Sub-TB provides dense supervision while maintaining GFlowNet's exploratory nature, making it especially suitable for long-chain perceptual behaviors; bridging GFlowNet concepts from molecule generation to LVLM reasoning is both novel and natural.
The insight that the contrastive term \(p_\phi^+/p_\phi^-\) in the multi-dimensional reward is equivalent to reverse-KL distillation is elegant, directly turning the caption likelihood difference "inside/outside the box" into a KL term difference, with clear physical and optimization semantics.
The design philosophy of Vicinal Geometric Shaping ("expert as reference, not target") is transferable to any RLHF scenario needing a balance between expert prior and exploration, such as tool calling for code agents or robot policy distillation.

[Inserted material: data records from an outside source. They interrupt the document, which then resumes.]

(** The data members of [FragmentedFrame]. Modelled from the spec: packet.hh
    is not among the sources; [remaining_fragments_] is an unsigned counter,
    taken 32 bits wide (no reachable frame decrements it at zero). *)
Record t : Type := mk {
  connection_id_ : Z;
  frame_no_ : Z;
  fragments_in_this_frame_ : Z;
  fragments_ : list Packet.t;
  remaining_fragments_ : Z
}.

(** The loop of the outgoing constructor,
    [for ( uint16_t fragment_no = 0; next_fragment_start < whole_frame.size(); fragment_no++ )]. *)
Fixpoint split_loop (MAXIMUM_PAYLOAD : Z) (fuel : nat) (whole_frame : list byte)
    (connection_id frame_no : Z) (fragment_no next_fragment_start : Z)
    (fragments : list Packet.t) : option (result (list Packet.t)) :=
  match fuel with
  | O => None
  | S fuel' =>
    if next_fragment_start <? Z.of_nat (length whole_frame) then
      match Packet.outgoing MAXIMUM_PAYLOAD whole_frame connection_id frame_no fragment_no 0 with
      | Throw e => Some (Throw e)
      | Ok (packet, next_fragment_start') =>
        split_loop MAXIMUM_PAYLOAD fuel' whole_frame connection_id frame_no
          (uint16 (fragment_no + 1)) next_fragment_start' (fragments ++ [packet])
      end
    else Some (Ok fragments)
  end.

(** [fragments_.back().set_time_to_next( x )]; [back()] of an empty vector is
    undefined. *)
Definition set_time_to_next_of_back (x : Z) (fragments : list Packet.t)
    : result (list Packet.t) :=
  match rev fragments with
  | [] => Throw undefined_behaviour
  | last :: front => Ok (rev front ++ [Packet.set_time_to_next x last])
  end.

(** [FragmentedFrame::FragmentedFrame( connection_id, frame_no,
    time_to_next_frame, whole_frame )]: construct an outgoing frame. *)
Definition outgoing (MAXIMUM_PAYLOAD : Z) (fuel : nat)
    (connection_id frame_no time_to_next_frame : Z) (whole_frame : list byte)
    : option (result t) :=
  match split_loop MAXIMUM_PAYLOAD fuel whole_frame connection_id frame_no 0 0 [] with
  | None => None
  | Some r =>
    Some (fragments <- r ;;
          fragments <- set_time_to_next_of_back time_to_next_frame fragments ;;
          let fragments_in_this_frame := uint16 (Z.of_nat (length fragments)) in
          fragments <- mapM (Packet.set_fragments_in_this_frame fragments_in_this_frame)
                            fragments ;;
          Ok {| connection_id_ := connection_id;
                frame_no_ := frame_no;
                fragments_in_this_frame_ := fragments_in_this_frame;
                fragments_ := fragments;
                remaining_fragments_ := 0 |})
  end.

(** [FragmentedFrame::sanity_check] *)
Definition sanity_check (ff : t) (packet : Packet.t) : result unit :=
  throw_if (negb (Packet.connection_id_ packet =? connection_id_ ff))
           connection_id_mismatch ;;;
  throw_if (negb (Packet.fragments_in_this_frame_ packet =? fragments_in_this_frame_ ff))
           fragments_in_this_frame_mismatch ;;;
  throw_if (negb (Packet.frame_no_ packet =? frame_no_ ff))
           frame_no_mismatch ;;;
  throw_if (fragments_in_this_frame_ ff <=? Packet.fragment_no_ packet)
           fragment_no_out_of_range.

(** [fragments_[ i ]], read. *)
Definition slot (i : Z) (ff : t) : result Packet.t :=
  match nth_error (fragments_ ff) (Z.to_nat i) with
  | Some p => Ok p
  | None => Throw undefined_behaviour
  end.

(** [remaining_fragments_--] *)
Definition decrement_remaining (ff : t) : t :=
  {| connection_id_ := connection_id_ ff;
     frame_no_ := frame_no_ ff;
     fragments_in_this_frame_ := fragments_in_this_frame_ ff;
     fragments_ := fragments_ ff;
     remaining_fragments_ := uint32 (remaining_fragments_ ff - 1) |}.

(** [fragments_[ i ] = packet] *)
Definition assign_slot (i : Z) (packet : Packet.t) (ff : t) : t :=
  {| connection_id_ := connection_id_ ff;
     frame_no_ := frame_no_ ff;
     fragments_in_this_frame_ := fragments_in_this_frame_ ff;
     fragments_ := replace_nth (Z.to_nat i) (fragments_ ff) packet;
     remaining_fragments_ := remaining_fragments_ ff |}.

(** [FragmentedFrame::add_packet] *)
Definition add_packet (packet : Packet.t) : M t unit :=
  read (fun ff => sanity_check ff packet) >>>
  target <~ read (slot (Packet.fragment_no_ packet)) ;;
  if negb (Packet.valid_ target) then
    modify decrement_remaining >>>
    modify (assign_slot (Packet.fragment_no_ packet) packet)
  else ret tt.

(** [FragmentedFrame::FragmentedFrame( connection_id, packet )]: construct an
    incoming frame from its first packet. A constructor that throws leaves no
    object. *)
Definition incoming (connection_id : Z) (packet : Packet.t) : result t :=
  let n := Packet.fragments_in_this_frame_ packet in
  let ff := {| connection_id_ := connection_id;
               frame_no_ := Packet.frame_no_ packet;
               fragments_in_this_frame_ := n;
               fragments_ := repeat Packet.empty (Z.to_nat n);
               remaining_fragments_ := n |} in
  match (read (fun ff => sanity_check ff packet) >>> add_packet packet) ff with
  | (Ok _, ff') => Ok ff'
  | (Throw e, _) => Throw e
  end.

(** [FragmentedFrame::send] *)
Fixpoint send_loop (fragments : list Packet.t) : M UDPSocket unit :=
  match fragments with
  | [] => ret tt
  | packet :: fragments' =>
    datagram <~ read (fun _ => Packet.to_string packet) ;;
    socket_send datagram >>>
    send_loop fragments'
  end.

Definition send (ff : t) : M UDPSocket unit :=
  read (fun _ => throw_if (negb (Z.of_nat (length (fragments_ ff)) =? fragments_in_this_frame_ ff))
                          send_unfinished) >>>
  send_loop (fragments_ ff).

(** [FragmentedFrame::complete] *)
Definition complete (ff : t) : bool := remaining_fragments_ ff =? 0.

(** [FragmentedFrame::frame] *)
Definition frame (ff : t) : result (list byte) :=
  throw_if (negb (complete ff)) frame_unfinished ;;;
  Ok (fold_left (fun ret fragment => ret ++ Packet.payload_ fragment) (fragments_ ff) []).

(** [FragmentedFrame::partial_frame]: the loop stops at the first invalid
    fragment. *)
Fixpoint partial_frame_loop (fragments : list Packet.t) (ret : list byte) : list byte :=
  match fragments with
  | [] => ret
  | fragment :: fragments' =>
    if negb (Packet.valid_ fragment) then ret
    else partial_frame_loop fragments' (ret ++ Packet.payload_ fragment)
  end.

Definition partial_frame (ff : t) : list byte :=
  partial_frame_loop (fragments_ ff) [].

End FragmentedFrame.

(** ** AckPacket *)

Module AckPacket.

Record t : Type := mk {
  connection_id_ : Z;
  frame_no_ : Z;
  fragment_no_ : Z;
  avg_delay_ : Z
}.

Definition well_typed (a : t) : Prop :=
  is_uint16 (connection_id_ a) /\ is_uint32 (frame_no_ a) /\
  is_uint16 (fragment_no_ a) /\ is_uint32 (avg_delay_ a).

(** [AckPacket::AckPacket( const Chunk & str )] *)
Definition incoming (str : Chunk.t) : result t :=
  connection_id <- (c <- Chunk.sub str 0 2 ;; Chunk.le16 c) ;;
  frame_no <- (c <- Chunk.sub str 2 4 ;; Chunk.le32 c) ;;
  fragment_no <- (c <- Chunk.sub str 6 2 ;; Chunk.le16 c) ;;
  avg_delay <- (c <- Chunk.sub str 8 4 ;; Chunk.le32 c) ;;
  Ok {| connection_id_ := connection_id;
        frame_no_ := frame_no;
        fragment_no_ := fragment_no;
        avg_delay_ := avg_delay |}.

(** [AckPacket::to_string] *)
Definition to_string (a : t) : list byte :=
  PacketUtils.put_header_field16 (connection_id_ a)
  ++ PacketUtils.put_header_field32 (frame_no_ a)
  ++ PacketUtils.put_header_field16 (fragment_no_ a)
  ++ PacketUtils.put_header_field32 (avg_delay_ a).

End AckPacket.

(** ** Notions used to state the properties *)

(** The number of invalid slots of a fragments array. *)
Definition count_invalid (fragments : list Packet.t) : Z :=
  Z.of_nat (length (filter (fun p => negb (Packet.valid_ p)) fragments)).

(** The payloads of a run of slots, concatenated in slot order. *)
Definition payloads (fragments : list Packet.t) : list byte :=
  concat (map Packet.payload_ fragments).

(** [add_packet] for each packet of a list, in the order of the list; the
    first exception ends it. *)
Fixpoint add_packets (packets : list Packet.t) : M FragmentedFrame.t unit :=
  match packets with
  | [] => ret tt
  | packet :: packets' => FragmentedFrame.add_packet packet >>> add_packets packets'
  end.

Limitations & Future Work¶

Theoretical assumptions are strong (Assumption 1/2, \(d_{eff}\)-regularity, etc.), and it is unclear whether real LVLM distributions satisfy them; the bounds are only idealized upper limits.
Perceptual Flow currently supports only "box + caption" binary states; extension is needed for finer-grained perceptual behaviors (e.g., masks, point clouds, video frames).
The data pipeline relies on strong teacher models (Gemini-3-flash / GPT-4o) to synthesize flows, posing an explicit barrier for open-source reproduction; cold start data quality directly impacts final performance.
\(\lambda\) and \(\varepsilon\) are still fixed hyperparameters, lacking adaptive scheduling; the theorem only proves the existence of optimal \(\lambda^\star\), without specifying how to choose it.
Multi-dimensional rewards require maintaining a reward model \(p_\phi\) (initialized with the policy but frozen), doubling memory cost during training.

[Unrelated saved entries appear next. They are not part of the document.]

(** * TemplTracker: donor aggregation, search, permissions, category ordering

    A shallow embedding of the core logic of the temple donation tracker:
    the browser front end (permission evaluator, [groupDonationsByName],
    the search filter of [renderPublicView], [transliterateHindiToEnglish],
    [moveCategoryUp] / [moveCategoryDown]) and the Express handlers of
    [server.js] that create, edit, approve and delete donations and
    categories.

    Conventions of the embedding.
    - A JavaScript string is a [string]: the UTF-8 bytes of its text.  The
      only non-ASCII text the program manipulates is Devanagari, whose
      glyphs are single UTF-16 code units and three UTF-8 bytes each; since
      UTF-8 is self-synchronising, literal substring search and replacement
      on the bytes coincide with the same operations on code units.
    - Amounts and order keys are whole numbers, held as integers ([Z]); a
      missing amount ([null]) is [None].  Where the program adds two of
      them it adds doubles: [JS.add] rounds as the double sum does.
    - The global [currentUser] and the caches of the front end are passed
      explicitly.
    - A MongoDB collection is the list of its documents. *)

From Stdlib Require Import String Ascii List ZArith Lia Bool.
From Stdlib Require Import Permutation Sorted.
Import ListNotations.
Open Scope string_scope.

(** ** JavaScript built-ins *)

Module JS.

(** [s.includes(t)]: [t] occurs in [s] as a contiguous substring. *)
Fixpoint includes (s t : string) : bool :=
  String.prefix t s ||
  match s with
  | EmptyString => false
  | String _ s' => includes s' t
  end.

(** What [s.replace(new RegExp('', 'g'), rep)] yields: the empty pattern
    matches before every character and at the end. *)
Fixpoint intersperse (rep s : string) : string :=
  match s with
  | EmptyString => rep
  | String c s' => rep ++ String c (intersperse rep s')
  end.

(** Left-to-right scan for a non-empty literal pattern; [skip] counts the
    characters of the current match that are still to be consumed. *)
Fixpoint replaceScan (pat rep : string) (skip : nat) (s : string) : string :=
  match s with
  | EmptyString => EmptyString
  | String c s' =>
      match skip with
      | S k => replaceScan pat rep k s'
      | O =>
          if String.prefix pat s
          then rep ++ replaceScan pat rep (String.length pat - 1) s'
          else String c (replaceScan pat rep 0 s')
      end
  end.

(** [s.replace(new RegExp(pat, 'g'), rep)] for a pattern without regular
    expression metacharacters: every non-overlapping occurrence of [pat],
    found left to right, is replaced by [rep]. *)
Definition replaceAll (pat rep s : string) : string :=
  match pat with
  | EmptyString => intersperse rep s
  | _ => replaceScan pat rep 0 s
  end.

Definition lowerAscii (c : ascii) : ascii :=
  let n := nat_of_ascii c in
  if (65 <=? n)%nat && (n <=? 90)%nat then ascii_of_nat (n + 32) else c.

(** [s.toLowerCase()] on text whose cased letters are ASCII (Devanagari has
    no case, so its bytes are left alone). *)
Fixpoint asciiLowerCase (s : string) : string :=
  match s with
  | EmptyString => EmptyString
  | String c s' => String (lowerAscii c) (asciiLowerCase s')
  end.

Definition isSpace (c : ascii) : bool :=
  let n := nat_of_ascii c in
  ((9 <=? n)%nat && (n <=? 13)%nat) || (n =? 32)%nat.

Fixpoint trimStart (s : string) : string :=
  match s with
  | EmptyString => EmptyString
  | String c s' => if isSpace c then trimStart s' else s
  end.

(** Drops trailing white space: a character is kept when something other
    than white space follows it or it is not white space itself. *)
Fixpoint trimEnd (s : string) : string :=
  match s with
  | EmptyString => EmptyString
  | String c s' =>
      match trimEnd s' with
      | EmptyString => if isSpace c then EmptyString else String c EmptyString
      | r => String c r
      end
  end.
(** The loop always ends; what holds before it and is kept by every
    turn holds of the variables it ends with. *)
Lemma while_invariant (I : S -> Prop) :
  (forall s tr s', cond s = true -> I s ->
     body s = (tr, inr (Continue s')) -> I s') ->
  (forall s tr s', cond s = true -> I s ->
     body s = (tr, inr (Break s')) -> I s') ->
  forall s tr s', I s -> while s = (tr, inr s') -> I s'.
Proof.
  intros Hcont Hbreak s.
  induction s as [s IH]
    using (well_founded_induction
             (Wf_nat.well_founded_ltof S measure)).
  intros tr s' Hs. rewrite while_step.
  destruct (cond s) eqn:Hc.
  - destruct (body s) as [tr0 [e | [s1 | s1]]] eqn:Hb.
    + discriminate.
    + destruct (while s1) as [tr1 r1] eqn:Hw. cbn.
      intros E. injection E as <- ->.
      eapply (IH s1); eauto.
      unfold Wf_nat.ltof. eauto.
    + intros E. injection E as <- <-. eauto.
  - intros E. injection E as <- <-. exact Hs.
Qed.
End While.

(** ** The Node.js runtime, as the service uses it *)

Record Platform : Type := {
  (** [String.prototype.toLowerCase] *)
  toLowerCase : string -> string;
  (** [path.extname], [path.basename] *)
  path_extname : string -> string;
  path_basename : string -> string;
  (** [fs.access(path)]: resolves or rejects *)
  fs_access : string -> JsError + unit;
  (** of two pending operations that both reject, whether the first
      one's rejection is the one [Promise.all] reports *)
  settles_first : Event -> Event -> bool;
  (** [crypto.createHash(algorithm)] throws for an unknown algorithm;
      [hash.digest('hex')] of all the data the hash was updated with *)
  crypto_createHash : string -> JsError + unit;
  hash_digest_hex : string -> string -> string;
  (** [fs.createReadStream(path)]: throws, or gives the chunks of the file *)
  fs_createReadStream : string -> JsError + Stream string;
  (** the lines [readline.createInterface({ input, crlfDelay: Infinity })]
      iterates over, for the chunks of [input] *)
  readline_lines : Stream string -> Stream string;
  (** [fs.readFile(path, 'utf8')] *)
  fs_readFile : string -> JsError + string;
  (** [JSON.parse(text)]: throws a [SyntaxError] or returns the value *)
  JSON_parse : string -> JsError + Json }.

(** ** Strings the service builds *)

Definition dquote : string := String (ascii_of_nat 34) EmptyString.

(** [`${n}`] for a number [n] that counts lines (or is 1 or 2). *)
Definition show_nat (n : nat) : string := NilEmpty.string_of_uint (Nat.to_uint n).

(** [`${v}`] for a value that is a string or [undefined]. *)
Definition show_opt (v : option string) : string :=
  match v with
  | Some s => s
  | None => "undefined"
  end.

Definition msg_line_count (lineNum : nat) (endedFileBasename : string) : string :=
  "Line count mismatch starting at line " ++ show_nat lineNum ++ ": File '"
    ++ endedFileBasename ++ "' ended prematurely.".

Definition msg_only_in (lineNum longerFileNum : nat)
    (longerFileBasename : string) (value : option string) : string :=
  "Line " ++ show_nat lineNum ++ ": Only in File " ++ show_nat longerFileNum
    ++ " ('" ++ longerFileBasename ++ "'): " ++ dquote ++ show_opt value ++ dquote.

vs Look-Twice / VGR / TraceVL: These works use expert geometry from GroundingDINO as hard rewards, limited by expert bias; PFlowNet reduces the expert to a vicinal reference and uses variational objectives to self-learn optimal perception.
vs DeepSeek-R1 (RLVR paradigm): R1 applies RLVR to math/code with verifiable rewards; PFlowNet extends RLVR to scenarios where perceptual behavior cannot be directly verified, using contrastive likelihood + information gain instead of ground-truth rewards.
vs GFlowNets (Sub-TB): Original GFN is for discrete combinatorial object generation; this work is among the first to introduce Sub-TB to LVLM multimodal reasoning.
vs Vicinal Risk Minimization: Borrows the "vicinal shaping" idea from classic VRM, but applies it to trajectory space instead of input space, providing a new RL regularization primitive.

Rating¶

Novelty: ⭐⭐⭐⭐⭐ Reformalizes VGR, introduces GFlowNet Sub-TB, designs vicinal geometric shaping; the overall framework is coherent and opens a new paradigm.
Experimental Thoroughness: ⭐⭐⭐⭐ Comprehensive evaluation on V* / TreeBench / MME-RealWorld-Lite, compared to large model baselines; however, many ablation details are in the appendix.
Writing Quality: ⭐⭐⭐⭐ Clear structure in theory and method, with a consistent flow from "probing experiment → formalization → Sub-TB → reward → geometric shaping."
Value: ⭐⭐⭐⭐⭐ Paradigm-shifting for future grounded-reasoning LVLMs; vicinal shaping and multi-dimensional rewards are highly transferable.